Законов у нас много, можно даже сказать, слишком много. Есть ли спрос на принятие все новых и новых законов? Видимо, в каких-то областях принятие новых законов необходимо и одобряется общественным сознанием, но вряд ли можно сказать о спросе на законы во всех сферах нашей жизни, тем более, что с качеством законов у нас не все так благополучно, как хотелось бы.
Другое дело - разумное и справедливое регулирование как квинтэссенция естественного права. О спросе на него вполне можно и даже нужно вести речь, однако надо учитывать, что представления о справедливости у всех разные. Уравнительная справедливость - это одно, а справедливость, рассчитанная на результаты, пользу - это совсем другое. Степень разумности людей также различается. Для образованных людей разумным будет одно, для необразованных - другое. Для той части населения, которая придерживается уравнительных взглядов, естественной будет ориентация на перераспределение общественного богатства, рост налогов и безвозмездных социальных выплат. Для справедливости результатов, напротив, важно создание стимулов к более эффективной деятельности, к росту богатства, к его защите, в том числе от государства.

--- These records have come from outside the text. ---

(** * openai-deep-research-mcp: the research request lifecycle

    A shallow embedding of the three tool handlers of the MCP server
    ([openai_deep_research_create], [openai_deep_research_check_status],
    [openai_deep_research_get_results]) as the repository has them, in its
    two forms:

    - [Dist]: [dist/server.js], the build the package runs ([main] and [bin]
      of package.json, and the file the test suite spawns);
    - [Ts]: [src/server.ts], the TypeScript source kept next to it.

    The two differ: [Dist] tracks the OpenAI response id and reconciles the
    local status with [client.responses.retrieve]; [Ts] keeps the response
    of the create call and moves a request to completed by elapsed time.

    What is modelled and how:
    - the documents of the OpenAI API as JSON values ([Json]); a JavaScript
      value that may be [undefined] is an [option Json];
    - [researchRequests], the global [Map], as the list of the request
      objects in creation order together with the lookup JavaScript's
      [Map.get] performs after the [Map.set] calls made so far;
    - the handlers in a state and exception monad ([M]) over the request
      objects and the log of calls made to the OpenAI client;
    - the environment of one handler run ([Env]): the API key, the clock
      readings, the random suffix and the reply of the OpenAI API.

    Left out: [console.error] output, the MCP envelope
    ([{content: [{type: "text", text: JSON.stringify(..)}]}]) around each
    payload, and the [debug] member of two error payloads of [Dist]. *)

From stdpp Require Import base strings list pretty.
From Stdlib Require Import ZArith QArith.QArith_base Lia Ascii.

Local Open Scope string_scope.
Local Open Scope Z_scope.
Local Open Scope list_scope.
Local Set Warnings "-register-all,-notation-for-abbreviation".

(** ** JSON documents and JavaScript values *)

(** A JSON value as [JSON.parse] yields it. A number is the finite double
    it parses to, given as the rational it denotes; an object is the list
    of its own properties in insertion order. *)
Inductive Json : Type :=
| JNull
| JBool (b : bool)
| JNumber (q : Q)
| JString (s : string)
| JArray (items : list Json)
| JObject (fields : list (string * Json)).

(** A value that may be [undefined]: [None] is [undefined]. *)
Notation JsValue := (option Json).
Notation undefined := (@None Json).

(** JavaScript's ToBoolean: [undefined], [null], [false], [0] and the empty
    string are falsy; arrays and objects are truthy. *)
Definition truthy (v : JsValue) : bool :=
  match v with
  | None => false
  | Some JNull => false
  | Some (JBool b) => b
  | Some (JNumber q) => negb (Qnum q =? 0)%Z
  | Some (JString s) => negb (String.eqb s "")
  | Some (JArray _) => true
  | Some (JObject _) => true
  end.

Fixpoint assoc (fields : list (string * Json)) (name : string) : JsValue :=
  match fields with
  | [] => undefined
  | (k, v) :: rest => if String.eqb k name then Some v else assoc rest name
  end.

(** [v.name] for a [v] that is neither [null] nor [undefined], and a [name]
    among the identifiers the handlers read ([id], [status], [output],
    [content], [annotations], [title], [url], [snippet], [text]): an own
    property of an object; [undefined] on arrays, strings, numbers and
    booleans, whose prototypes define none of these names. *)
Definition get_field (v : Json) (name : string) : JsValue :=
  match v with
  | JObject fields => assoc fields name
  | _ => undefined
  end.

(** [v.name] where [v] is known to be truthy (so the read cannot throw), or
    [v?.name]: [undefined] on [null] and [undefined]. *)
Definition field (v : JsValue) (name : string) : JsValue :=
  match v with
  | Some w => get_field w name
  | None => undefined
  end.

(** [v === s] for a string literal [s]. *)
Definition is_string (v : JsValue) (s : string) : bool :=
  match v with
  | Some (JString t) => String.eqb t s
  | _ => false
  end.

(** [Array.isArray(v)]. *)
Definition isArray (v : JsValue) : bool :=
  match v with
  | Some (JArray _) => true
  | _ => false
  end.

(** ** The request record *)

Inductive Status : Type := pending | completed | failed.

Definition status_string (s : Status) : string :=
  match s with
  | pending => "pending"
  | completed => "completed"
  | failed => "failed"
  end.

Definition terminal (s : Status) : bool :=
  match s with
  | pending => false
  | _ => true
  end.
Lemma room_calls_within_capacity_witness :
  (Z.of_nat (size (WaitingRoom.players two_waiting)) ≤ WaitingRoom.capacity two_waiting)%Z
  ∧ (Z.of_nat (size (WaitingRoom.players
        (room_run some_room_calls (two_waiting, empty_heap)).1)) ≤ 2)%Z.
Proof.
  assert (H : (Z.of_nat (size (WaitingRoom.players two_waiting))
               ≤ WaitingRoom.capacity two_waiting)%Z)
    by (vm_compute; discriminate).
  split; [exact H|].
  destruct (room_calls_within_capacity some_room_calls two_waiting empty_heap H)
    as [Hle Hcap].
  rewrite Hcap in Hle. exact Hle.
Defined.

(** X5: a draw that succeeds removes the two drawn players from the waiting
    room and nobody else, keeps the capacity, and changes no player object
    but the two drawn, of which it keeps the nickname and the connection
    id. *)
Theorem draw_changes_only_the_pair rnd (room room' : WaitingRoom.t) (h h' : Heap) a b :
  WaitingRoom.draw_two_players_to_game rnd room h = (Ok (a, b), room', h') →
  WaitingRoom.players room' = WaitingRoom.players room ∖ {[a; b]}
  ∧ size (WaitingRoom.players room) = size (WaitingRoom.players room') + 2
  ∧ WaitingRoom.capacity room' = WaitingRoom.capacity room
  ∧ top h' = top h
  ∧ (∀ r, nick (obj h' r) = nick (obj h r) ∧ id (obj h' r) = id (obj h r))
  ∧ (∀ r, r ≠ a → r ≠ b → obj h' r = obj h r).
Proof.
  unfold WaitingRoom.draw_two_players_to_game.
  destruct (sample2 _ rnd) as [[a' b']|e] eqn:Hs; [|discriminate].
  cbn [WaitingRoom.take fst snd]. intros [= -> -> <- <-].
  destruct (sample2_distinct _ _ _ _ (NoDup_elements _) Hs) as (Ha & Hb & Hab).
  rewrite elem_of_elements in Ha, Hb. cbn [WaitingRoom.players WaitingRoom.capacity].
  split_and!; try done.
  - apply set_eq. intros x.
    rewrite !elem_of_difference, elem_of_union, !elem_of_singleton. tauto.
  - rewrite (size_without _ a Ha).
    rewrite (size_without (WaitingRoom.players room ∖ {[a]}) b); [lia|].
    rewrite elem_of_difference, elem_of_singleton. split; [done|congruence].
  - intros r. by rewrite !nick_set_in_game, !id_set_in_game.
  - intros r Hra Hrb. by rewrite !obj_set_in_game_ne.
Qed.
(** * update_locations.py: GEDCOM location records merged with YAML data

    A shallow embedding of [src/update_locations.py] and the properties
    of its parser, merger, serializer and orchestrator.

    Conventions of the embedding.
    - A Python [str] is a [list ascii]; a character is a code point below
      256 (the Latin-1 range), so [isspace] and the digits accepted by
      [int()] are Python's restricted to that range.
    - A Python [int] is a [Z].  The interpreter's limit on the number of
      digits converted by [int()] and [str()] is not modelled.
    - A node (a Python dict with the keys level, tag, value, xref_id,
      children) is a value of the inductive type [node].  A reference to
      a node that lives inside [all_records] is the path of indices that
      leads to it: every node is owned by exactly one list, so the path
      names the object, and a mutation through the reference is an update
      of [all_records] at that path.
    - An exception that would leave the function is a [Raise] result. *)

From Stdlib Require Import String Ascii.
From Stdlib Require Import List ZArith Lia Bool Arith.
From Stdlib Require Import DecimalZ DecimalPos.
Import ListNotations.
Local Open Scope Z_scope.

(* ================================================================== *)
(** ** Python strings *)

Module Py.

Definition str := list ascii.

(** A string literal. *)
Definition lit (s : string) : str := list_ascii_of_string s.

Definition chr_eqb (a b : ascii) : bool := Ascii.eqb a b.

Fixpoint eqb (a b : str) : bool :=
  match a, b with
  | [], [] => true
  | x :: a', y :: b' => chr_eqb x y && eqb a' b'
  | _, _ => false
  end.

Definition SP : ascii := " "%char.
Definition AT : ascii := "@"%char.
Definition LF : ascii := ascii_of_nat 10.
Definition CR : ascii := ascii_of_nat 13.

(** [c.isspace()] for a code point below 256. *)
Definition isspace (c : ascii) : bool :=
  let n := nat_of_ascii c in
  (((9 <=? n) && (n <=? 13)) || ((28 <=? n) && (n <=? 32))
   || (n =? 133) || (n =? 160))%nat.

Fixpoint lstrip_by (f : ascii -> bool) (s : str) : str :=
  match s with
  | [] => []
  | c :: s' => if f c then lstrip_by f s' else s
  end.

Definition strip_by (f : ascii -> bool) (s : str) : str :=
  rev (lstrip_by f (rev (lstrip_by f s))).

(** [s.strip()] *)
Definition strip (s : str) : str := strip_by isspace s.

(** [s.strip(c)] for a one-character argument *)
Definition strip_chr (c : ascii) (s : str) : str := strip_by (chr_eqb c) s.

(** [s.partition(' ')] when the separator occurs: the text before the
    first space and the text after it. *)
Fixpoint cut (s : str) : option (str * str) :=
  match s with
  | [] => None
  | c :: s' =>
      if chr_eqb c SP then Some ([], s')
      else match cut s' with
           | Some (a, b) => Some (c :: a, b)
           | None => None
           end
  end.

(** [s.split(' ', maxsplit)] *)
Fixpoint split (maxsplit : nat) (s : str) : list str :=
  match maxsplit with
  | O => [s]
  | S k => match cut s with
           | None => [s]
           | Some (a, b) => a :: split k b
           end
  end.

(** [s.startswith(c)] and [s.endswith(c)] for a one-character argument *)
Definition startswith (s : str) (c : ascii) : bool :=
  match s with
  | x :: _ => chr_eqb x c
  | [] => false
  end.

Definition endswith (s : str) (c : ascii) : bool := startswith (rev s) c.

(** [sep.join(parts)] *)
Fixpoint join (sep : str) (parts : list str) : str :=
  match parts with
  | [] => []
  | [p] => p
  | p :: ps => p ++ sep ++ join sep ps
  end.

(** *** [int(s)] *)

Definition digit_val (c : ascii) : option Z :=
  let n := nat_of_ascii c in
  if ((48 <=? n) && (n <=? 57))%nat then Some (Z.of_nat n - 48) else None.

Definition UNDERSCORE : ascii := "_"%char.

(** The digits of a literal: at least one digit, single underscores
    allowed between digits only.  [after_digit] tells whether the
    previous character was a digit. *)
Fixpoint int_digits (acc : Z) (after_digit : bool) (s : str) : option Z :=
  match s with
  | [] => if after_digit then Some acc else None
  | c :: s' =>
      match digit_val c with
      | Some d => int_digits (10 * acc + d) true s'
      | None =>
          if chr_eqb c UNDERSCORE && after_digit
          then int_digits acc false s'
          else None
      end
  end.

(** [int(s)]: [None] stands for ValueError. *)
Definition int (s : str) : option Z :=
  match strip s with
  | c :: ds =>
      if chr_eqb c "+"%char then int_digits 0 false ds
      else if chr_eqb c "-"%char then option_map Z.opp (int_digits 0 false ds)
      else int_digits 0 false (c :: ds)
  | [] => None
  end.

(** *** [str(n)] *)

Fixpoint str_of_uint (d : Decimal.uint) : str :=
  match d with
  | Decimal.Nil => []
  | Decimal.D0 d => "0"%char :: str_of_uint d
  | Decimal.D1 d => "1"%char :: str_of_uint d
  | Decimal.D2 d => "2"%char :: str_of_uint d
  | Decimal.D3 d => "3"%char :: str_of_uint d
  | Decimal.D4 d => "4"%char :: str_of_uint d
  | Decimal.D5 d => "5"%char :: str_of_uint d
  | Decimal.D6 d => "6"%char :: str_of_uint d
  | Decimal.D7 d => "7"%char :: str_of_uint d
  | Decimal.D8 d => "8"%char :: str_of_uint d
  | Decimal.D9 d => "9"%char :: str_of_uint d
  end.

Definition str_of_int (n : Z) : str :=
  match Z.to_int n with
  | Decimal.Pos d => str_of_uint d
  | Decimal.Neg d => "-"%char :: str_of_uint d
  end.

(** *** dict with string keys, in insertion order *)

Definition dict (V : Type) := list (str * V).

Fixpoint dict_get {V} (d : dict V) (k : str) : option V :=
  match d with
  | [] => None
  | (k', v) :: d' => if eqb k' k then Some v else dict_get d' k
  end.

(** [d[k] = v]: overwrite in place, or append a new key. *)
Fixpoint dict_set {V} (d : dict V) (k : str) (v : V) : dict V :=
  match d with
  | [] => [(k, v)]
  | (k', v') :: d' =>
      if eqb k' k then (k', v) :: d' else (k', v') :: dict_set d' k v
  end.

End Py.

Import Py.

(* ================================================================== *)
(** ** Results and exceptions *)

Inductive exn := IndexError.

Inductive result (A : Type) :=
| Ok (a : A)
| Raise (e : exn).
Arguments Ok {A} a.
Arguments Raise {A} e.

Definition bind {A B} (r : result A) (k : A -> result B) : result B :=
  match r with
  | Ok a => k a
  | Raise e => Raise e
  end.

Notation "x <- r ;; k" := (bind r (fun x => k))
  (at level 61, r at next level, right associativity).

(** [xs[i]] *)
Definition getitem {A} (xs : list A) (i : nat) : result A :=
  match nth_error xs i with
  | Some x => Ok x
  | None => Raise IndexError
  end.

(* ================================================================== *)
(** ** The record node *)

Unset Elimination Schemes.
Inductive node := Node {
  level : Z;
  tag : str;
  value : str;
  xref_id : option str;
  children : list node
}.
Set Elimination Schemes.

Definition with_children (n : node) (cs : list node) : node :=
  Node (level n) (tag n) (value n) (xref_id n) cs.

(** Truth value of [xref_id]: [None] and the empty string are false. *)
Definition truthy (x : option str) : bool :=
  match x with
  | Some (_ :: _) => true
  | _ => false
  end.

Но есть и такие представления о должном, разумном и справедливом, которые являются общими для всех людей, объединяют их и позволяют поддерживать правопорядок на определенном уровне. Задача состоит в том, что выявить эти общие представления, и тогда они зададут рамки, в которых формируется настоящий спрос на право.

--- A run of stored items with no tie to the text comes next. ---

(** * Fusion legality: the relative-judge policy of the CINN operator-fusion pass

    A shallow embedding of
    [paddle/cinn/operator_fusion/policy/relative_judge_policy.cc]
    and the properties of its splitters, shape predicates, merge rules and
    dispatcher. *)

From Stdlib Require Import ZArith.
From stdpp Require Import base option list gmap strings.

Set Warnings "-register-all".

Local Open Scope Z_scope.
Local Open Scope nat_scope.

(** ** Results of fallible calls

    The source signals an unrecoverable condition by throwing.  A call either
    returns a value or ends in one of these fatal conditions. *)

Inductive Error : Type :=
  | IllegalCall        (* PADDLE_THROW("Illegal Call GetFakeReduceIterIdx") *)
  | InvalidArgument    (* PADDLE_ENFORCE_EQ of FindUserOp *)
  | BadVariantAccess   (* std::get on a variant holding another alternative *)
  | OutOfRange.        (* operand, result or vector entry 0 that does not exist *)

Inductive Result (A : Type) : Type :=
  | Ok (a : A)
  | Fatal (e : Error).

Arguments Ok {A} a.
Arguments Fatal {A} e.

#[global] Instance Result_ret : MRet Result := fun _ a => Ok a.

#[global] Instance Result_bind : MBind Result := fun _ _ f m =>
  match m with
  | Ok a => f a
  | Fatal e => Fatal e
  end.

Definition from_option {A : Type} (e : Error) (o : option A) : Result A :=
  match o with
  | Some a => Ok a
  | None => Fatal e
  end.

(** ** The operation graph *)

(** [pir::Value] and [pir::Operation*] are handles compared by identity. *)
Definition Value : Type := nat.
Definition Operation : Type := nat.

(** One dimension of one value as seen from one of its consumption edges:
    the fields [v_], [idx_] and [usage_idx_] of the source's [DimUsage]. *)
Record DimUsage : Type := mkDimUsage {
  v_ : Value;
  idx_ : nat;
  usage_idx_ : nat
}.

#[global] Instance DimUsage_eq_dec : EqDecision DimUsage.
Proof. solve_decision. Defined.

#[global] Instance DimUsage_countable : Countable DimUsage :=
  inj_countable'
    (fun d => (v_ d, idx_ d, usage_idx_ d))
    (fun t => mkDimUsage t.1.1 t.1.2 t.2)
    (fun d => match d with mkDimUsage _ _ _ => eq_refl end).

(** The axis names of one operand or result, and the signature of an
    operation: [signature.inputs[0].axis_names] in the source. *)
Record ShardableAxes : Type := mkShardableAxes {
  axis_names : list string
}.
(** * Rider Sathi: the proximity emergency-alert engine

    A shallow embedding of the alert life cycle of the backend:
    - the EmergencyAlert model (schema, [scheduleAutoResolve]),
    - the User model ([findNearby]),
    - the routes of /api/emergency (POST /alert, POST /respond/:alertId,
      PUT /resolve/:alertId, [notifyContacts]),
    - [routes/auth.js] (GET /nearby-users),
    - [services/socketService.js] (connection, 'location-update',
      'emergency-alert', 'emergency-response', disconnect),
    - GET /api/emergency/nearby, the Reward model and POST /api/rewards/redeem,
    - the helpers of /api/ai ([processVoiceCommand],
      [extractActionFromResponse], [assessEmergencySituation]) with POST /voice
      and POST /emergency-assess.

    Conventions of the embedding.
    - A collection is a list of stored records, the [_id] of a record being
      its position; a fresh [_id] is the length of the collection.
    - A Mongoose document is an in-memory copy of a stored record together
      with the paths modified since it was loaded; [save] writes those paths
      and nothing else.  [findById] returns a new copy every time.
    - A JavaScript number is a rational; every finite double is one.
    - A string is the UTF-8 encoding of the JavaScript string, one character
      of the [string] to the byte; [js_length] is the [length] of JavaScript,
      the number of UTF-16 code units.
    - The database is connected, so that [req.user.id] is what the [auth]
      middleware sets, [user._id], an ObjectId and not a string: [oid uid] is
      the ObjectId that prints as [uid].  [socket.userId] is a string.
    - [Date.now()] is an argument of the handler, in milliseconds.
    - [step] runs a handler from its first line to its last without another
      handler in between.  [istep] lets handlers overlap: the two handlers of
      a response are cut where they await [alert.save()], and between the
      load and the save of one request any other handler can run. *)

From Stdlib Require Import ZArith QArith Qabs Qround.
From stdpp Require Import gmap strings list sorting.

Local Open Scope string_scope.

(** ** Data model *)

Abbreviation UserId := string (only parsing).
Abbreviation AlertId := nat (only parsing).
Abbreviation SocketId := nat (only parsing).
Definition Time := Z.
Definition number := Q.
Bind Scope Z_scope with Time.
Bind Scope Q_scope with number.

Когда говорят о российских гражданах, то их спрос на право оценивают невысоко. Обычно говорят, что люди обеспокоены своим благополучием, право их интересует постольку, поскольку они с ним сталкиваются, а сталкиваются они с ним нечасто. Спрос на право предъявляет меньшинство, активная часть населения, "поколение Интернета" и т.д. Хотелось бы подвергнуть сомнению этот тезис.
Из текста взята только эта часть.